[Start of section]

Lemma checkpoint_of_val_inv c : checkpoint_of_val (checkpoint_val c) = Some c.
Proof. by destruct c. Qed.

(** ** Validated values are well-typed *)

Lemma schema_ascii s : schemaPattern s = true -> valid_string s = true.
Proof.
  intros H. apply ascii_valid. refine (matches_alphabet _ schema_regex _ _ H). vm_compute. reflexivity.
Qed.

Lemma optional_valid p s : (forall s, p s = true -> valid_string s = true) ->
  optional p s = true -> valid_string s = true.
Proof. unfold optional. intros Hp [->%String.eqb_eq|H%Hp]%orb_true_iff; done. Qed.

Lemma parseTime_ok s t : parseTime s = Ok t <-> parse_timestamp s = Some t.
Proof. unfold parseTime. destruct (parse_timestamp s); naive_solver. Qed.

Lemma parseTime_valid s t : parseTime s = Ok t -> valid_string s = true.
Proof. rewrite parseTime_ok. apply parse_timestamp_valid. Qed.

Lemma eventIdentity_valid s : eventIdentity s = true -> valid_string s = true.
Proof. unfold eventIdentity. intros [H|H]%orb_true_iff; [by apply uuid_ascii | by apply digest_ascii]. Qed.

(** What a validated event satisfies *)
Record event_valid (e : Event) : Prop := {
  ev_schema : e_SchemaVersion e = EventSchemaVersion;
  ev_contract : e_ContractVersion e = ContractVersion;
  ev_id : eventIdentity (e_EventID e) = true;
  ev_org : uuidPattern (e_OrganizationID e) = true;
  ev_tenant : uuidPattern (e_TenantID e) = true;
  ev_case : optional uuidPattern (e_CaseID e) = true;
  ev_actor : optional uuidPattern (e_ActorID e) = true;
  ev_subject : optional uuidPattern (e_SubjectID e) = true;
  ev_source : schemaPattern (e_SourceSchema e) = true;
  ev_operation : tokenPattern (e_Operation e) = true;
  ev_outcome : tokenPattern (e_Outcome e) = true;
  ev_reason : tokenPattern (e_ReasonCode e) = true;
  ev_subject_digest : optional digestPattern (e_SubjectDigest e) = true;
  ev_evidence : Forall (fun d => digestPattern d = true) (default [] (e_EvidenceDigests e));
  ev_occurred : e_OccurredAt e = "" \/ is_Some (parse_timestamp (e_OccurredAt e)) }.

Lemma deny_unless_ok {E} b (e : E) : deny_if (negb b) e = Ok tt <-> b = true.
Proof. by destruct b. Qed.

Lemma ValidateEvent_ok e : ValidateEvent e = Ok tt -> event_valid e.
Proof.
  unfold ValidateEvent. rewrite !seq_ok, !deny_if_ok, !for_each_ok, !Forall_cons.
  intros (H1 & H2 & (H3 & H4 & H5 & _) & _ & H6 & H7 & _ & H8 & H9).
  rewrite deny_unless_ok in H3, H4, H5. bool_split.
  rewrite ?String.eqb_eq in *.
  split; try done.
  - unfold optional. destruct (String.eqb (e_SubjectDigest e) ""); [done|]. cbn in *.
    by match goal with H : negb (digestPattern _) = false |- _ => apply negb_false_iff in H end.
  - eapply Forall_impl; [exact H8|]. cbn. intros d. by rewrite deny_unless_ok.
  - destruct (String.eqb_spec (e_OccurredAt e) "") as [->|]; [by left|right].
    unfold parseTime in H9. by destruct (parse_timestamp (e_OccurredAt e)).
Qed.

Lemma occurred_valid e : event_valid e -> valid_string (e_OccurredAt e) = true.
Proof. intros [ ]. destruct ev_occurred0 as [->|[t Ht]]; [done|]. by eapply parse_timestamp_valid. Qed.

Create HintDb audit.
#[export] Hint Resolve uuid_ascii digest_ascii token_ascii schema_ascii eventIdentity_valid optional_valid
  parse_timestamp_valid base64_ascii base64_encode_ascii : audit.

(** A string field whose contents are valid UTF-8 *)
Lemma val_ok_str s : valid_string s = true -> val_ok TString (VStr s) = true.
Proof. done. Qed.

Lemma val_ok_u64 n : is_u64 n -> val_ok (TUint 64) (VUint n) = true.
Proof. apply val_ok_uint. Qed.
#[export] Hint Resolve val_ok_str val_ok_u64 : audit.
#[export] Hint Opaque is_u64 val_ok valid_string : audit.

Lemma event_val_ok e : event_valid e -> event_typed e -> val_ok event_type (event_val e) = true.
Proof.
  intros Hv [Ha Hs]. pose proof (occurred_valid e Hv) as Ho. destruct Hv.
  unfold event_type, event_val. rewrite val_ok_struct.
  val_ok_fields; rewrite ?ev_schema0, ?ev_contract0; eauto with audit.
  destruct (e_EvidenceDigests e) as [l|]; [|done]. cbn in *. apply forallb_forall.
  intros v Hv%in_map_iff. destruct Hv as (d & <- & Hd%list_elem_of_In).
  rewrite Forall_forall in ev_evidence0. by apply digest_ascii, ev_evidence0.
Qed.

(** What a validated record satisfies *)
Record record_valid (r : AuditRecord) : Prop := {
  rv_schema : r_SchemaVersion r = RecordSchemaVersion;
  rv_contract : r_ContractVersion r = ContractVersion;
  rv_sequence : r_Sequence r <> 0;
  rv_org : r_OrganizationID r = e_OrganizationID (r_Event r);
  rv_tenant : r_TenantID r = e_TenantID (r_Event r);
  rv_digest : digestPattern (r_EventDigest r) = true;
  rv_previous : digestPattern (r_PreviousChainHash r) = true;
  rv_hash : digestPattern (r_ChainHash r) = true;
  rv_event : ValidateEvent (r_Event r) = Ok tt;
  rv_appended : exists t, parse_timestamp (r_AppendedAt r) = Some t /\
    (e_OccurredAt (r_Event r) = "" \/
     exists u, parse_timestamp (e_OccurredAt (r_Event r)) = Some u /\ nanos u <= nanos t) }.

Lemma ValidateRecord_ok r : ValidateRecord r = Ok tt <-> record_valid r.
Proof.
  unfold ValidateRecord. rewrite !seq_ok, !deny_if_ok. split.
  - intros (H1 & H2 & H3 & H4). apply bind_ok in H4 as (t & Ht%parseTime_ok & H4).
    bool_split. rewrite ?String.eqb_eq, ?Z.eqb_neq in *. split; try done. exists t. split; [done|].
    destruct (ev_occurred _ (ValidateEvent_ok _ H3)) as [->|[u Hu]]; [by left|right]. exists u.
    rewrite Hu in H4. cbn in H4. split; [done|].
    destruct (String.eqb_spec (e_OccurredAt (r_Event r)) "") as [E|]; [by rewrite E in Hu|].
    apply deny_if_ok in H4. unfold before in H4. lia.
  - intros [-> -> Hseq -> -> Hd Hp Hh Hev (t & Ht & Ho)].
    rewrite !String.eqb_refl, Hd, Hp, Hh, Hev. apply Z.eqb_neq in Hseq. rewrite Hseq.
    split_and!; try done. apply bind_ok. exists t. rewrite parseTime_ok. split; [done|].
    destruct Ho as [->|(u & Hu & Hle)]; [done|]. rewrite Hu. cbn.
    destruct (String.eqb _ _); [done|]. apply deny_if_ok. unfold before. lia.
Qed.

Lemma record_val_ok r : record_valid r -> record_typed r -> val_ok record_type (record_val r) = true.
Proof.
  intros [] [Hs Hev]. pose proof (ValidateEvent_ok _ rv_event0) as Hv.
  destruct rv_appended0 as (t & Ht & _). destruct (Hv).
  unfold record_type, record_val. rewrite val_ok_struct.
  val_ok_fields; rewrite ?rv_schema0, ?rv_contract0, ?rv_org0, ?rv_tenant0; eauto with audit.
  by apply event_val_ok.
Qed.

(** What a validated checkpoint satisfies *)
Record checkpoint_valid (c : Checkpoint) : Prop := {
  cv_schema : c_SchemaVersion c = CheckpointSchemaVersion;
  cv_contract : c_ContractVersion c = ContractVersion;
  cv_id : uuidPattern (c_CheckpointID c) = true;
  cv_org : uuidPattern (c_OrganizationID c) = true;
  cv_tenant : uuidPattern (c_TenantID c) = true;
  cv_from : c_CoveredFromSequence c <> 0;
  cv_sequence : c_CoveredFromSequence c <= c_Sequence c;
  cv_count : c_RecordCount c = u64 (u64 (c_Sequence c - c_CoveredFromSequence c) + 1);
  cv_limit : c_RecordCount c <= CheckpointRecordLimit;
  cv_hash : digestPattern (c_ChainHash c) = true;
  cv_reason : c_Reason c = "daily" \/ c_Reason c = "record_limit" \/ c_Reason c = "manual_final";
  cv_key : tokenPattern (c_SigningKeyID c) = true;
  cv_revision : c_SigningKeyRevision c <> 0;
  cv_algorithm : c_SignatureAlgorithm c = SignatureAlgorithm;
  cv_created : is_Some (parse_timestamp (c_CreatedAt c));
  cv_signature : exists s, base64_decode (c_Signature c) = Some s /\ len s = 64 }.

Lemma ValidateCheckpoint_ok c : ValidateCheckpoint c = Ok tt <-> checkpoint_valid c.
Proof.
  unfold ValidateCheckpoint. rewrite !seq_ok, !deny_if_ok. split.
  - intros (H1 & H2 & H3 & H4 & H5). apply bind_ok in H5 as (t & Ht%parseTime_ok & H5).
    destruct (base64_decode (c_Signature c)) as [s|] eqn:Es; [|done]. apply deny_if_ok in H5.
    bool_split. rewrite ?String.eqb_eq, ?Z.eqb_neq, ?Z.eqb_eq, ?Z.ltb_ge in *. split; try done; [|by exists s].
    destruct (String.eqb_spec (c_Reason c) "daily"); [by left|].
    destruct (String.eqb_spec (c_Reason c) "record_limit"); [by right; left|].
    destruct (String.eqb_spec (c_Reason c) "manual_final"); [by right; right|done].
  - intros [-> -> Hid Ho Ht Hf Hs Hc Hl Hh Hr Hk Hrev -> [t Hcr] (s & Hsig & Hlen)].
    rewrite !String.eqb_refl, Hid, Ho, Ht, <- Hc, Hh, Hk, Z.eqb_refl, Hsig, Hlen.
    rewrite (base64_no_padding _ _ Hsig). apply Z.eqb_neq in Hf, Hrev. rewrite Hf, Hrev.
    apply Z.ltb_ge in Hs, Hl. rewrite Hs, Hl. split_and!; try done.
    + by destruct Hr as [->|[->| ->]].
    + apply bind_ok. exists t. by rewrite parseTime_ok.
Qed.

Lemma checkpoint_val_ok c : checkpoint_valid c -> checkpoint_typed c -> val_ok checkpoint_type (checkpoint_val c) = true.
Proof.
  intros [] (H1 & H2 & H3 & H4). destruct cv_created0 as [t Ht], cv_signature0 as (s & Hsig & _).
  unfold checkpoint_type, checkpoint_val. rewrite val_ok_struct.
  val_ok_fields; rewrite ?cv_schema0, ?cv_contract0, ?cv_algorithm0; eauto with audit.
  by destruct cv_reason0 as [->|[->| ->]].
Qed.

(** ** Canonical text *)

Lemma canonical_ok t v c : canonical t v = Ok c <-> canonical_struct t v = Ok c.
Proof. apply or_err_ok. Qed.

Lemma depth_64 t : (type_depth t <=? 64)%nat = true -> (type_depth t <= 64)%nat.
Proof. apply Nat.leb_le. Qed.

Lemma canonical_text t v c : type_ok t = true -> (type_depth t <=? 64)%nat = true -> val_ok t v = true ->
  canonical t v = Ok c -> is_canonical c = true /\ decode_struct_text t c = Some v.
Proof.
  intros Ht Hd%depth_64 Hv Hc%canonical_ok. unfold is_canonical.
  rewrite (canonical_struct_fixed t Ht Hd v c Hv Hc), String.eqb_refl. split; [done|].
  by apply (decode_canonical_struct t Ht Hd).
Qed.

Lemma canonical_record_valid r c : CanonicalRecord r = Ok c -> record_valid r /\ canonical record_type (record_val r) = Ok c.
Proof. unfold CanonicalRecord. by rewrite seq_ok, ValidateRecord_ok. Qed.

Lemma canonical_event_valid e c : CanonicalEvent e = Ok c -> event_valid e /\ canonical event_type (event_val e) = Ok c.
Proof. unfold CanonicalEvent. rewrite seq_ok. intros [? ?]. split; [by apply ValidateEvent_ok|done]. Qed.

Lemma canonical_checkpoint_valid k c : CanonicalCheckpoint k = Ok c ->
  checkpoint_valid k /\ canonical checkpoint_type (checkpoint_val k) = Ok c.
Proof. unfold CanonicalCheckpoint. by rewrite seq_ok, ValidateCheckpoint_ok. Qed.

Lemma canonical_record_inj r s c : record_typed r -> record_typed s ->
  CanonicalRecord r = Ok c -> CanonicalRecord s = Ok c -> r = s.
Proof.
  intros Hr Hs [Vr Cr]%canonical_record_valid [Vs Cs]%canonical_record_valid.
  rewrite canonical_ok in Cr, Cs.
  pose proof (canonical_struct_inj record_type record_type_ok (depth_64 record_type eq_refl) _ _ _
    (record_val_ok r Vr Hr) (record_val_ok s Vs Hs) Cr Cs) as Heq.
  apply (f_equal record_of_val) in Heq. rewrite !record_of_val_inv in Heq. congruence.
Qed.

Lemma canonical_checkpoint_inj r s c : checkpoint_typed r -> checkpoint_typed s ->
  CanonicalCheckpoint r = Ok c -> CanonicalCheckpoint s = Ok c -> r = s.
Proof.
  intros Hr Hs [Vr Cr]%canonical_checkpoint_valid [Vs Cs]%canonical_checkpoint_valid.
  rewrite canonical_ok in Cr, Cs.
  pose proof (canonical_struct_inj checkpoint_type checkpoint_type_ok (depth_64 checkpoint_type eq_refl) _ _ _
    (checkpoint_val_ok r Vr Hr) (checkpoint_val_ok s Vs Hs) Cr Cs) as Heq.
  apply (f_equal checkpoint_of_val) in Heq. rewrite !checkpoint_of_val_inv in Heq. congruence.
Qed.

Lemma decode_record_canonical r c : record_typed r -> CanonicalRecord r = Ok c -> DecodeRecord c = Ok r.
Proof.
  intros Hr [V C]%canonical_record_valid.
  destruct (canonical_text _ _ _ record_type_ok eq_refl (record_val_ok r V Hr) C) as [Hcan Hdec].
  unfold DecodeRecord. rewrite Hcan, Hdec. cbn [negb deny_if mbind result_bind option_bind].
  rewrite record_of_val_inv. apply ValidateRecord_ok in V. by rewrite V.
Qed.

[End of section]

- What is needed -
From the data above, output exactly the lines between the one containing "intros Hr Hs [Vr Cr]%canonical_checkpoint_valid" and the one containing "(checkpoint_val_ok r Vr", counting both of them.

- Finished exercise -
  intros Hr Hs [Vr Cr]%canonical_checkpoint_valid [Vs Cs]%canonical_checkpoint_valid.
  rewrite canonical_ok in Cr, Cs.
  pose proof (canonical_struct_inj checkpoint_type checkpoint_type_ok (depth_64 checkpoint_type eq_refl) _ _ _
    (checkpoint_val_ok r Vr Hr) (checkpoint_val_ok s Vs Hs) Cr Cs) as Heq.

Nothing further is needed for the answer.